Ces personnes incarnent un journalisme de connivence où les échanges de services (promotion politique contre une visibilité médiatique) dominent.
3. LE MYTHE DE L’INDÉPENDANCE JOURNALISTIQUE
Serge Halimi montre que les journalistes français se revendiquent souvent des contre-pouvoirs, mais cette posture est rarement sincère. À travers des exemples, l’auteur illustre les mécanismes de connivence :
- Sélection des journalistes : en France, il est courant que les politiques choisissent leurs interlocuteurs parmi les journalistes les plus conciliants lors d’interviews.

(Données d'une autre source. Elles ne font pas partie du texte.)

(** The number handed to [setInt16] for a finite sample truncates to the
    value of the claim's description. *)
Lemma scaleSample_Fin (q : Q) : Num.truncate (scaleSample (Num.Fin q)) = pcm16 q.
Proof.
  unfold scaleSample, pcm16.
  destruct (clamp_Fin q) as (c & -> & Hc).
  set (m := Qmax (-1 # 1) (Qmin 1 q)) in *.
  cbn [Num.ltb0]. destruct (Qnum c <? 0) eqn:Hneg.
  - apply Qnum_neg in Hneg. cbn [Num.mulpos].
    destruct (Qlt_le_dec m 0) as [Hm | Hm]; [|rewrite Hc in Hneg; lra].
    rewrite truncate_nonpos by (unfold inject_Z; lra).
    apply Qceiling_comp. unfold inject_Z. now rewrite Hc.
  - assert (Hpos : (0 <= c)%Q).
    { apply Qnot_lt_le. intros Hlt. apply Qnum_neg in Hlt. congruence. }
    cbn [Num.mulpos].
    destruct (Qlt_le_dec m 0) as [Hm | Hm]; [rewrite Hc in Hpos; lra|].
    rewrite truncate_nonneg by (unfold inject_Z; lra).
    apply Qfloor_comp. unfold inject_Z. now rewrite Hc.
Qed.

Lemma pcm16_range (q : Q) : -32768 <= pcm16 q <= 32767.
Proof.
  unfold pcm16. set (m := Qmax (-1 # 1) (Qmin 1 q)).
  assert (Hlo : (-1 # 1 <= m)%Q) by apply Q.le_max_l.
  assert (Hhi : (m <= 1)%Q).
  { apply Q.max_lub; [discriminate | apply Q.le_min_l]. }
  destruct (Qlt_le_dec m 0) as [Hm | Hm].
  - split.
    + transitivity (Qceiling (inject_Z (-32768))); [now rewrite Qceiling_Z|].
      apply Qceiling_resp_le. unfold inject_Z. lra.
    + transitivity (Qceiling (inject_Z 32767)); [|now rewrite Qceiling_Z].
      apply Qceiling_resp_le. unfold inject_Z. lra.
  - split.
    + transitivity (Qfloor (inject_Z (-32768))); [now rewrite Qfloor_Z|].
      apply Qfloor_resp_le. unfold inject_Z. lra.
    + transitivity (Qfloor (inject_Z 32767)); [|now rewrite Qfloor_Z].
      apply Qfloor_resp_le. unfold inject_Z. lra.
Qed.
Lemma OUT_spec (h : Host) :
  OUT h = dir_prefix (dirname (script_file h)) ++ "../assets/icon.png".
Proof.
  unfold OUT, join. cbn [fold_left].
  rewrite (join_step_relative _ "."%char "." eq_refl).
  rewrite (join_step_relative _ "a"%char "ssets" eq_refl).
  rewrite (dir_prefix_after_name _ "."%char "." eq_refl).
  rewrite (join_step_relative _ "i"%char "con.png" eq_refl).
  rewrite append_assoc.
  rewrite (dir_prefix_after_name _ "."%char "./assets" eq_refl).
  rewrite !append_assoc. reflexivity.
Qed.

Lemma upto_last_sep_name (t : string) :
  no_sep t = true -> upto_last_sep t = "".
Proof.
  induction t as [|c t IH]; [reflexivity | ].
  cbn [no_sep upto_last_sep]. intros H.
  apply andb_prop in H. destruct H as [Hc Ht].
  rewrite (IH Ht). apply negb_true_iff in Hc. now rewrite Hc.
Qed.

Lemma upto_last_sep_append (s t : string) :
  no_sep t = true ->
  upto_last_sep (s ++ String sep t) = s ++ String sep "".
Proof.
  intros Ht. induction s as [|c s IH].
  - cbn [append upto_last_sep]. now rewrite (upto_last_sep_name t Ht).
  - change (String c s ++ String sep t) with (String c (s ++ String sep t)).
    cbn [upto_last_sep]. rewrite IH.
    destruct s; reflexivity.
Qed.

Lemma rstrip_sep_append_sep (s : string) :
  rstrip_sep (s ++ String sep "") = rstrip_sep s.
Proof.
  induction s as [|c s IH]; [reflexivity | ].
  change (String c s ++ String sep "") with (String c (s ++ String sep "")).
  cbn [rstrip_sep]. now rewrite IH.
Qed.

Lemma rstrip_sep_name (s : string) (c : ascii) :
  is_sep c = false ->
  rstrip_sep (s ++ String c "") = s ++ String c "".
Proof.
  intros Hc. induction s as [|a s IH].
  - cbn. now rewrite Hc.
  - change (String a s ++ String c "") with (String a (s ++ String c "")).
    cbn [rstrip_sep]. rewrite IH. destruct s; reflexivity.
Qed.

Lemma all_sep_append (s : string) (c : ascii) (t : string) :
  is_sep c = false -> all_sep (s ++ String c t) = false.
Proof.
  intros Hc. induction s as [|a s IH].
  - cbn. now rewrite Hc.
  - change (String a s ++ String c t) with (String a (s ++ String c t)).
    cbn [all_sep]. rewrite IH. apply andb_false_r.
Qed.

(** The directory of [s ++ c ++ "/" ++ name] is [s ++ c] when [c] is not
    a separator and [name] contains none. *)
Lemma dirname_of_file (s : string) (c : ascii) (name : string) :
  is_sep c = false -> no_sep name = true ->
  dirname (s ++ String c (String sep name)) = s ++ String c "".
Proof.
  intros Hc Hn. unfold dirname.
  replace (s ++ String c (String sep name))
    with ((s ++ String c "") ++ String sep name)
    by (now rewrite append_assoc).
  rewrite (upto_last_sep_append _ _ Hn).
  rewrite append_assoc. cbn [append].
  rewrite eqb_append_nonempty, (all_sep_append _ c _ Hc). cbn [negb andb].
  replace (s ++ String c (String sep ""))
    with ((s ++ String c "") ++ String sep "")
    by (now rewrite append_assoc).
  rewrite rstrip_sep_append_sep. now apply rstrip_sep_name.
Qed.

Lemma parent_dir_spec (h : Host) :
  parent_dir h = dir_prefix (dirname (script_file h)) ++ "../assets".
Proof.
  unfold parent_dir. rewrite OUT_spec.
  replace (dir_prefix (dirname (script_file h)) ++ "../assets/icon.png")
    with ((dir_prefix (dirname (script_file h)) ++ "../asset")
            ++ String "s"%char (String sep "icon.png"))
    by (now rewrite append_assoc).
  rewrite (dirname_of_file _ "s"%char "icon.png" eq_refl eq_refl).
  now rewrite append_assoc.
Qed.

End PathFacts.

(** ** Claims about the run *)

Section RunFacts.

Variable h : Host.

Lemma font_events_no_filesystem :
  forallb (fun ev => negb (is_filesystem ev)) (font_events h) = true.
Proof.
  unfold font_events.
  destruct (truetype h SF_COMPACT 220) as [e1|f1];
    [ destruct (is_OSError e1);
      [ destruct (truetype h HELVETICA 220) as [e2|f2];
        [ destruct (is_OSError e2) | ] | ] | ];
    reflexivity.
Qed.

Lemma draws_no_filesystem (ops : list DrawOp) :
  forallb (fun ev => negb (is_filesystem ev)) (map EvDraw ops) = true.
Proof. induction ops as [|op ops IH]; [reflexivity | exact IH]. Qed.

Lemma composing_events_no_filesystem (font : Font) :
  forallb (fun ev => negb (is_filesystem ev)) (composing_events h font)
  = true.
Proof.
  unfold composing_events.
  now rewrite !forallb_app, draws_no_filesystem, font_events_no_filesystem.
Qed.

Lemma no_filesystem_no_save (evs : list Event) :
  forallb (fun ev => negb (is_filesystem ev)) evs = true ->
  filter is_save evs = [].
Proof.
  induction evs as [|ev evs IH]; [reflexivity | ].
  cbn [forallb filter]. intros H.
  apply andb_prop in H. destruct H as [Hev Hevs].
  rewrite (IH Hevs). destruct ev; try reflexivity; discriminate Hev.
Qed.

- L’exemple des émissions politiques : lors de la campagne présidentielle de 1995, Jacques Chirac fut interrogé sur des sujets triviaux (combien de variétés de pommes connaissez-vous ?), évitant les questions sensibles.
- Le pluralisme illusoire : le Conseil supérieur de l'audiovisuel - CSA, censé garantir une information pluraliste, est composé de personnalités choisies par des instances politiques dominantes.
4. LA MARCHANDISATION DE L’INFORMATION
Les médias sont de plus en plus perçus comme des entreprises à but lucratif. Ce phénomène réduit la diversité des points de vue et favorise une vision uniformisée dictée par les impératifs financiers. Quelques exemples illustrent cette tendance :
- TF1 et le “cerveau disponible" : le PDG de TF1, Patrick Le Lay, déclara que la télévision vend avant tout du temps de cerveau humain disponible à ses annonceurs.
- Le rôle des publicitaires : les rédactions sont influencées par les attentes des annonceurs impliquant une autocensure. Les reportages ne correspondant pas aux critères de l’annonceur sont mis de côté par les médias.
- Les émissions d’évasion : les grandes causes humanitaires ou les débats légers sont souvent privilégiés pour ne pas heurter les intérêts des annonceurs.
5. CAS EMBLÉMATIQUES D’ÉCHEC
Serge Halimi recense des événements majeurs où la presse a failli dans son rôle d’éclaireur :
- La maladie de François Mitterrand : le silence des médias sur le cancer de l’ancien Président de la République française durant son mandat est une preuve de complaisance.
- La guerre du Golfe : la couverture médiatique a été presque unanimement favorable aux positions occidentales, réduisant de ce fait au silence les opinions critiques.
6. LES ALTERNATIVES ET L’ESPOIR
Serge Halimi termine en soulignant que tous les journalistes ne sont pas compromis. Certains journalistes continuent à défendre une information indépendante. Toutefois, ces voix dissonantes sont fréquemment marginalisées.
Il appelle à une prise de conscience collective pour rétablir la mission première du journalisme, informer sans biais, même au prix de déplaire aux puissants, médias, actionnaires, publicitaires, etc.
CONCLUSION
Le livre Les Nouveaux Chiens de garde est une analyse intéressante du rôle des médias dans une société où le pouvoir économique l’emporte sur l’intérêt public. Serge Halimi plaide pour une réforme en profondeur de l’écosystème médiatique afin de rétablir la véritable indépendance de la presse en mettant en lumière la connivence entre les élites journalistiques, politiques et économiques.